BEGIN Data for review

Definition from_mode (selected : AuxBankMode) : GPIOLayout :=
  let '(width, item, items, payload, total, adc_items, adc_payload, adc_total) :=
    AUX_BANK_LAYOUTS selected in
  let pins := if decide (selected = AuxBankMode.DISABLED) then PRIMARY_GPIO_PINS_BY_BIT
              else GPIO_16_PINS_BY_BIT in
  GPIOLayout.mk selected width item items payload total adc_items adc_payload adc_total pins
    PRIMARY_GPIO_PINS_BY_BIT AUX_GPIO_PINS_BY_BIT.

(** ** ADC trigger schedule evidence *)

(** Flag fields hold the nonnegative integer of the [IntFlag]. *)
Module AdcTriggerMetadata.
Record AdcTriggerMetadata := mk {
  configuration_flags : Z;
  error_flags : Z;
  pit_clock_hz : Z;
  dwt_clock_hz : Z;
  gpio_master_rate_hz : Z;
  pair_rate_hz : Z;
  ipg_clock_hz : Z;
  gpio_master_pit_channel : Z;
  pair_pit_channel : Z;
  gpio_master_pit_load : Z;
  pair_pit_load : Z;
  predivider : Z;
  chain_length : Z;
  xbar_inputs : Z * Z;
  xbar_outputs : Z * Z;
  trigger_queues : Z * Z;
  initial_delays : Z * Z;
  effective_delays : Z * Z;
  phase_ipg_cycles : Z;
  ccm_cscmr1_configured : Z;
  ccm_ccgr1_configured : Z;
  ccm_ccgr2_configured : Z;
  pit_mcr_configured : Z;
  gpio_master_tctrl_configured : Z;
  pair_tctrl_configured : Z;
  adc_etc_ctrl_configured : Z;
  trigger_ctrl_configured : Z * Z;
  trigger_counter_configured : Z * Z;
  chain_configured : Z * Z;
  done0_1_irq_final : Z;
  done2_err_irq_final : Z;
  completion_counts : Z * Z;
  completion_delta_cycles : Z;
  completion_expected_delta_cycles : Z;
  completion_tolerance_cycles : Z;
  diagnostic_elapsed_cycles : Z;
  trigger_error_count : Z;
  xbar_sel_configured : Z * Z
}.
#[global] Instance AdcTriggerMetadata_eq_dec : EqDecision AdcTriggerMetadata.
Proof. solve_decision. Defined.
End AdcTriggerMetadata.
Abbreviation AdcTriggerMetadata := AdcTriggerMetadata.AdcTriggerMetadata.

END Data for review

→ **What you are asked to do**
Print only these lines, please. They run from the start of the entries above to the line containing "let pins := if", both ends included, and must match exactly.

→ **Task solution**
Definition from_mode (selected : AuxBankMode) : GPIOLayout :=
  let '(width, item, items, payload, total, adc_items, adc_payload, adc_total) :=
    AUX_BANK_LAYOUTS selected in
  let pins := if decide (selected = AuxBankMode.DISABLED) then PRIMARY_GPIO_PINS_BY_BIT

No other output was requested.